When tight situations cannot be resolved, Cabrera sends visitors to Maryann Sacino, who schedules contact visits and works closely with Cabrera.

"Sometimes it can get out of hand. . . . I've even had one (visitor) raise a hand to me," said Sacino, who stands under 5 feet tall. "Some people don't understand we have rules."

Cabrera registers an average of 40 visitors a day. He checks their identification and scans their bodies with a metal detector. He then rounds up the inmates and brings them to the visiting area.

Contact visits, which are allowed for inmates with no disciplinary problems, must be scheduled in advance with Sacino. Those visits allow inmates and their visitors to see one another in a room without barriers.

Cabrera is constantly in contact with inmates, their friends, families and sometimes their victims. It is for that reason that rules must be enforced.

"(Cabrera's) position is a vulnerable area to work across the country," said the jail's assistant warden, Kevin Ashburn.

"I've heard of incidents where people bring in guns, knives and drugs, but cigarettes really seem to be the big thing. . . . In this game of people coming in and out, screening is important."
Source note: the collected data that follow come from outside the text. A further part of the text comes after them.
Lemma for_each_cons {A} (x : A) (l : list A) (body : A → M W unit) (s : state W) :
  for_each (x :: l) body s =
    match body x s with
    | (Ok _, s') => for_each l body s'
    | (Raise e, s') => (Raise e, s')
    end.
Proof. reflexivity. Qed.

(** The report that ends [populate] leaves the object alone. *)
Lemma populate_self (l : list string) (s : state W) :
  self (populate l s).2 = self (for_each l add_host s).2.
Proof.
  unfold populate, mbind, M_bind, get, print, emit, mret, M_ret.
  destruct (for_each l add_host s) as [[[]|e] s1]; simpl; [|done].
  repeat (match goal with |- context [if ?c then _ else _] => destruct c end; simpl);
    done.
Qed.


Lemma for_each_add_host_NoDup (l : list string) (s : state W) :
  NoDup (targets (self s)) → NoDup (targets (self (for_each l add_host s).2)).
Proof.
  revert s. induction l as [|raw l IH]; intros s Hnd; [done|].
  rewrite for_each_cons.
  destruct (add_host_step raw s) as [(t & Hr & _ & Ht & _) | [(Hr & _ & _ & Ht & _) | (e & Hr & Hs)]];
    destruct (add_host raw s) as [r s1]; simpl in *; subst r; simpl.
  - apply IH. rewrite Ht. by apply set_add_NoDup.
  - apply IH. by rewrite Ht.
  - by rewrite Hs.
Qed.






End Populate.
(** * byronsbasement: the LED spatial index and the ceiling's indexing scopes

    A shallow embedding of [backend/led_locations.py] (classes [LED] and
    [LEDSpace], helper [_mask_for_radius]) and of the indexing helpers of
    [backend/ceiling.py] ([Ceiling.use_*] and [Ceiling.with_*]).

    Numbers.  Python [int]s are [Z].  Python [float]s are modelled by exact
    rationals [Q]: every arithmetic operation of the source is the exact one,
    and the theorems say nothing about IEEE rounding (one remark, on the
    length of [np.arange], evaluates binary64 arithmetic to show where
    rounding matters).  Two floats are the same cache key when they are
    numerically equal ([Qeq_bool]).

    Effects.  Methods are state transformers over [world] (the object's
    attributes together with the class-level [functools.lru_cache] stores)
    that either return or raise ([outcome]). *)

From Stdlib Require Import ZArith QArith Qround Qabs List Bool Lia Lqa.
From Stdlib Require Import Finite Floats.
Import ListNotations.

Set Implicit Arguments.

(* ===================================================================== *)
(** ** Python preliminaries *)
(* ===================================================================== *)

(** The exceptions the modelled code can raise by itself; [BlockError] stands
    for whatever a caller-supplied block raises. *)
Inductive exn : Type :=
| ZeroDivisionError
| AttributeError
| AssertionError
| IndexError
| BlockError (tag : nat).

(** [range(n)]: [0, 1, ..., n-1], empty when [n <= 0]. *)
Definition range (n : Z) : list Z := map Z.of_nat (seq 0 (Z.to_nat n)).

(** [len(l)] as a Python int. *)
Definition len {A : Type} (l : list A) : Z := Z.of_nat (length l).

(** [l[i]] for an index the loop guarantees to be in range. *)
Definition getitem (l : list Z) (i : Z) : Z := nth (Z.to_nat i) l 0%Z.

(** [a / b] on ints (true division), a float; every use has [b <> 0]: the
    divisor is a row count inside the loop over that row, or a length
    tested beforehand. *)
Definition truediv (a b : Z) : Q := inject_Z a / inject_Z b.

Definition Qltb (a b : Q) : bool := negb (Qle_bool b a).

(* ===================================================================== *)
(** ** class LED *)
(* ===================================================================== *)

Record LED : Type := mkLED { _x : Q; _y : Q; _index : Z }.

Definition get_x (led : LED) : Q := _x led.
Definition get_y (led : LED) : Q := _y led.
Definition as_tuple (led : LED) : Q * Q * Z := (_x led, _y led, _index led).

(* ===================================================================== *)
(** ** The external collaborators *)
(* ===================================================================== *)

Definition polygon : Type := list (Q * Q).

(** What the code takes from outside the repository: numpy's [cos] and [sin]
    on floats, and smartquadtree's test "this point passes the polygon mask".
    They are parameters of the whole development. *)
Class Externals : Type := {
  np_cos : Q -> Q;
  np_sin : Q -> Q;
  in_mask : polygon -> Q -> Q -> bool
}.

(** The box with corners [(l,b)], [(l,t)], [(r,t)], [(r,b)], as
    [get_LEDs_in_area] hands it to [set_mask]. *)
Definition box_mask (l r b t : Q) : polygon := [(l, b); (l, t); (r, t); (r, b)].

Definition in_box (l r b t px py : Q) : Prop :=
  l <= px /\ px <= r /\ b <= py /\ py <= t.

Definition same_polygon (p p' : polygon) : Prop :=
  Forall2 (fun a a' => fst a == fst a' /\ snd a == snd a') p p'.

(** What the spec says of these collaborators: a box mask selects exactly
    the points of the closed box ("returns every Light with x in
    [x-w/2, x+w/2] and y in [y-h/2, y+h/2], and no Light outside"), and
    the mask test depends on the numeric value of the vertices only. *)
Class ExternalsSpec (E : Externals) : Prop := {
  in_mask_box : forall l r b t px py,
    l <= r -> b <= t ->
    (in_mask (box_mask l r b t) px py = true <-> in_box l r b t px py);
  in_mask_proper : forall p p' px py,
    same_polygon p p' -> in_mask p px py = in_mask p' px py
}.

(* ===================================================================== *)
(** ** smartquadtree.Quadtree *)
(* ===================================================================== *)

(** Modelled from the spec: the third-party [smartquadtree.Quadtree], absent
    from the sources.  The spec describes it as "a 2D point-partitioning
    structure bounded to the unit square [0,1]x[0,1]" holding Lights, with a
    mask under which [elements()] enumerates the Lights inside a polygon.
    The model keeps the constructor's arguments, the inserted Lights in
    insertion order, and the current mask; the enumeration order of the real
    structure is not specified and no theorem below depends on it. *)
Record Quadtree : Type := mkQuadtree {
  qt_cx : Q; qt_cy : Q; qt_w : Q; qt_h : Q;
  qt_points : list LED;
  qt_mask : option polygon
}.

Definition Quadtree_new (cx cy w h : Q) : Quadtree :=
  mkQuadtree cx cy w h [] None.

(** The domain of the structure: the rectangle of width [w] and height [h]
    centred on [(cx, cy)]; for [Quadtree(0.5, 0.5, 1, 1)] the unit square. *)
Definition qt_contains (q : Quadtree) (px py : Q) : bool :=
  Qle_bool (qt_cx q - qt_w q / 2) px && Qle_bool px (qt_cx q + qt_w q / 2) &&
  Qle_bool (qt_cy q - qt_h q / 2) py && Qle_bool py (qt_cy q + qt_h q / 2).

(** [insert]: a point outside the domain is not stored. *)
Definition qt_insert (q : Quadtree) (led : LED) : Quadtree :=
  if qt_contains q (get_x led) (get_y led)
  then mkQuadtree (qt_cx q) (qt_cy q) (qt_w q) (qt_h q)
                  (qt_points q ++ [led]) (qt_mask q)
  else q.

Definition qt_set_mask (q : Quadtree) (m : option polygon) : Quadtree :=
  mkQuadtree (qt_cx q) (qt_cy q) (qt_w q) (qt_h q) (qt_points q) m.

(** [elements()]: the stored Lights that pass the current mask. *)
Definition qt_elements `{Externals} (q : Quadtree) : list LED :=
  match qt_mask q with
  | None => qt_points q
  | Some m => filter (fun led => in_mask m (get_x led) (get_y led)) (qt_points q)
  end.

(* ===================================================================== *)
(** ** functools.lru_cache *)
(* ===================================================================== *)

(** A cache key: the identity of [self] and the positional arguments. *)
Definition key : Type := (nat * list Q)%type.
(** C4 fails on the code: only [psycopg2.Error] is caught.  [unix_nanos] is
    not looked at by [validate_event], and [int(None)] in the unit of work
    raises [TypeError], which leaves [ingest_event_with_sources] and then
    [ingest_batch]: the candidate after it is never processed. *)
Example batch_aborts_on_null_unix_nanos :
  let w := sample_world false [] [moon_landing_null_nanos; bastille] in
  let r := ingest_batch (conv := ascii_conv) [0; 1]%nat None w in
  validate_event (conv := ascii_conv) moon_landing_null_nanos = Ret (true, [])
  ∧ r.1 = Raise TypeError
  ∧ heap r.2 !! 1%nat = Some bastille
  ∧ stats r.2
    = {| events_created := 0; sources_created := 0; events_skipped := 0;
         image_urls_replaced := 1; errors := [] |}
  ∧ committed (conn r.2) = no_rows
  ∧ (ingest_batch (conv := ascii_conv) [1]%nat None w).1
    = Ret {| events_created := 1; sources_created := 0; events_skipped := 0;
             image_urls_replaced := 0; errors := [] |}.
Proof. vm_compute. split_and!; reflexivity. Qed.

(** ** A unit of work that meets no fault *)

Section Progress.
Context {conv : PyConv}.

Lemma no_faults_tail w :
  no_faults w → no_faults (with_conn (with_outcomes (tail (outcomes (conn w)))) w).
Proof. unfold no_faults. simpl. by apply Forall_tail. Qed.

Lemma server_answer_ok {R} w :
  no_faults w →
  (server_answer : M R unit) w
  = (Next tt, with_conn (with_outcomes (tail (outcomes (conn w)))) w).
Proof.
  intros Hn. destruct (server_answer_cases (R := R) w) as [->|(e & He & _)];
    [done|].
  unfold no_faults in Hn. destruct (outcomes (conn w)) as [|o rest]; [done|].
  apply Forall_cons in Hn as [-> _]. done.
Qed.

Lemma execute_insert_ok {R} ins w :
  no_faults w →
  (execute_insert ins : M R unit) w
  = (Next tt, with_conn (with_working ins)
                (with_conn (with_outcomes (tail (outcomes (conn w)))) w)).
Proof.
  intros Hn. unfold execute_insert. rewrite bind_run.
  by rewrite server_answer_ok.
Qed.

Lemma select_category_ok {R} c w :
  no_faults w →
  (select_category c : M R bool) w
  = (Next (in_strs c (categories (conn w))),
     with_conn (with_outcomes (tail (outcomes (conn w)))) w).
Proof.
  intros Hn. unfold select_category. rewrite bind_run.
  by rewrite server_answer_ok.
Qed.

Lemma commit_ok {R} w :
  no_faults w →
  (commit : M R unit) w
  = (Next tt, with_conn (λ c, {| categories := categories c;
                                 committed := working c; working := working c;
                                 outcomes := outcomes c |})
                (with_conn (with_outcomes (tail (outcomes (conn w)))) w)).
Proof.
  intros Hn. unfold commit. rewrite bind_run. by rewrite server_answer_ok.
Qed.
(** * Genome-Browser: the GFF3 parser, the hierarchy builder, the track
    layout and the redraw pipeline, embedded in Rocq.

    Sources embedded here:
    - [src/utils/gff3Parser.js]: [parseAttributes], [parseGFF3Line],
      [buildHierarchy], [parseGFF3];
    - [src/components/GenomeBrowser.jsx]: [organizeIntoTracks],
      [hasOverlap], [updateFeatures], [renderFeature], [renderGene],
      [renderMRNA], [renderExon], [renderCDS] and the zoom handler.

    A JavaScript string is the list of its UTF-16 code units.  The
    functions of the language runtime that the sources call ([trim],
    [split], [parseInt], [decodeURIComponent], ...) are written out from
    ECMA-262 in module [JS]. *)

From Stdlib Require Import ZArith NArith List String Ascii Lia Bool.
From Stdlib Require Import Floats Sorted.
From stdpp Require Import base option list gmap.

Local Set Warnings "-inexact-float,-register-all,-clear-no-such-hyp".
Local Open Scope N_scope.

(* ===================================================================== *)
(** * The language runtime                                                *)
(* ===================================================================== *)

Module JS.

(** A string is a sequence of 16-bit code units. *)
Abbreviation jsstring := (list N).

(** A literal of the source text, as code units. *)
Definition lit (s : string) : jsstring :=
  List.map N_of_ascii (list_ascii_of_string s).

Definition TAB : N := 9.
Definition LF : N := 10.
Definition CR : N := 13.
Definition HASH : N := 35.
Definition PERCENT : N := 37.
Definition PLUS : N := 43.
Definition MINUS : N := 45.
Definition SEMICOLON : N := 59.
Definition EQUALS : N := 61.

Definition str_eqb (a b : jsstring) : bool := bool_decide (a = b).

(** WhiteSpace and LineTerminator code units (ECMA-262, 12.2 and 12.3):
    what [String.prototype.trim] and [parseInt] strip. *)
Definition isWhiteSpace (c : N) : bool :=
  (9 <=? c) && (c <=? 13)
  || (c =? 32) || (c =? 160) || (c =? 5760)
  || (8192 <=? c) && (c <=? 8202)
  || (c =? 8232) || (c =? 8233) || (c =? 8239) || (c =? 8287)
  || (c =? 12288) || (c =? 65279).

Fixpoint trimStart (s : jsstring) : jsstring :=
  match s with
  | c :: r => if isWhiteSpace c then trimStart r else s
  | [] => []
  end.

Definition trimEnd (s : jsstring) : jsstring := rev (trimStart (rev s)).

(** [s.trim()] *)
Definition trim (s : jsstring) : jsstring := trimEnd (trimStart s).

(** Puts a code unit in front of the first piece of a split. *)
Definition cons_head (c : N) (pieces : list jsstring) : list jsstring :=
  match pieces with
  | h :: t => (c :: h) :: t
  | [] => [[c]]
  end.

(** [s.split(sep)] for a separator of one code unit. *)
Fixpoint split (sep : N) (s : jsstring) : list jsstring :=
  match s with
  | [] => [[]]
  | c :: r => if c =? sep then [] :: split sep r else cons_head c (split sep r)
  end.
(** * MHScrapper: the pagination-and-extraction loop of
      [src/extraction_script.py], embedded in Rocq.

    The scraper drives a browser session over a paginated listing and copies
    the [data-*] attributes of every row's view button into seven growing
    lists of dictionaries.  The embedding keeps the shape of the Python code:

    - the browser is an explicit value ([WebDriver]): the listing it can
      reach and the page it currently shows;
    - every method of [MHScrapper] is a computation in a small monad that
      threads the instance ([self]) and can raise a Python exception;
      list appends made before an exception stay in the instance, as they
      do in Python;
    - [while True] is run with a fuel counter; running out of fuel is the
      third outcome [Diverge], distinct from returning and from raising.

    Calls to [self.logger] neither touch the collections nor the control
    flow and are left out. *)

From Stdlib Require Import List String ZArith Lia Bool.
Import ListNotations.
Open Scope string_scope.
Open Scope Z_scope.
Open Scope list_scope.

(** ** The browser side *)

(** What the driver answers when one attribute of an element is read:
    the raw text, or the read itself raises (stale element, lost session).
    An attribute the element does not carry is simply not listed. *)
Inductive attr_read : Type :=
| Text (v : string)
| ReadRaises.

Record WebElement : Type := mkElem {
  attributes : list (string * attr_read)
}.

(** The pagination bar: only the presence of the link labelled with the
    single right-pointing angle quotation mark matters. *)
Record Pagination : Type := mkPagination {
  next_link : bool
}.

(** The element with id [hosp]; [tbody] is [None] when the table has no
    body tag, otherwise the buttons found below it, in document order. *)
Record Table : Type := mkTable {
  tbody : option (list WebElement)
}.

Record Page : Type := mkPage {
  hosp : option Table;
  pagination : option Pagination
}.

(** Pages of the listing, page 1 first. *)
Definition Listing : Type := list Page.

(** The session: the site it talks to, whether the site can be reached
    by [driver.get], and the number of the page on display ([None] until
    a navigation has succeeded). *)
Record WebDriver : Type := mkDriver {
  site : Listing;
  reachable : bool;
  location : option Z
}.

Definition page_at (l : Listing) (n : Z) : option Page :=
  if n <? 1 then None else nth_error l (Z.to_nat (n - 1)).

(** The document the session shows, if any. *)
Definition shown (d : WebDriver) : option Page :=
  match location d with
  | Some n => page_at (site d) n
  | None => None
  end.

(** ** Python values and the instance *)

(** A Python dict with string keys, in insertion order; a value is a raw
    attribute text or [None]. *)
Definition dict : Type := list (string * option string).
Ashburn said he couldn't recall a situation at the Hernando jail that resulted in injury. However, Cabrera has had a brush with danger outside of work, when he was confronted by a man at a Wal-Mart store. Cabrera recognized him as a visitor who once arrived at the jail too late to visit an inmate.

"He had threatened me at the jail, and got in my face at the store," Cabrera said.

The man followed Cabrera into the parking lot but left when the officer took his weapon out of his car and placed it in the side of his pants.

Many of his co-workers do not envy Cabrera's position. Among them is William Storebeck, who worked as visitation officer for several months during his eight-year tenure at the jail.

"It wasn't the best job," said Storebeck, now a supervisor. "You get tired of the stories, the lying, the arguing."

But the funny situations are more frequent than the unpleasant ones, Cabrera said.

Take, for instance, the inmate who listed six women under "wife" on the visitors sheet. Cabrera tries to avoid visits in which more than one lover comes to see an inmate at the same time. But it doesn't always work.

"I try to be sensitive to (inmates') needs," Cabrera said. "My job is to detain and take care of them, not to punish them. As far as I'm concerned, there are some innocent as well as guilty here."

Cabrera, 32, was an electrician for 13 years before going to work at the jail. With the support of his wife, Stephanie, he spent a year in school to become a corrections officer. The couple have a 9-year-old son and a 5-year-old daughter.

"It was tough," Cabrera said. "I wasn't working. . . . We lived off our savings. But my wife was behind me all the way."

Cabrera was born in Brooklyn, N.Y., and grew up in Tampa. He always wanted to be a police officer, though he doubted he could do it.

But law enforcement was in his blood: His great-grandfather was a sheriff and his brother is a corrections deputy in Hillsborough County. So he went after his dream.

Corrections Corporation of America, the company that operates the jail, hired Cabrera in June 1995.

He started as a laundry officer, which he said was "a big shock. . . . I got a lot of abuse there." He soon switched to a duty officer, and his assigned areas alternated each day.

When he learned that the visitation officer's job was open, he jumped at the chance.

He was attracted to the schedule. Most days he works from 1 to 9 p.m., which allows him mornings with his family.

For the most part, Cabrera said, he enjoys his job. He said the good feeling he gets from helping people outweighs any abuse he has to take.

"If I can make it a little easier for some of these families," he said, "it makes my job worthwhile."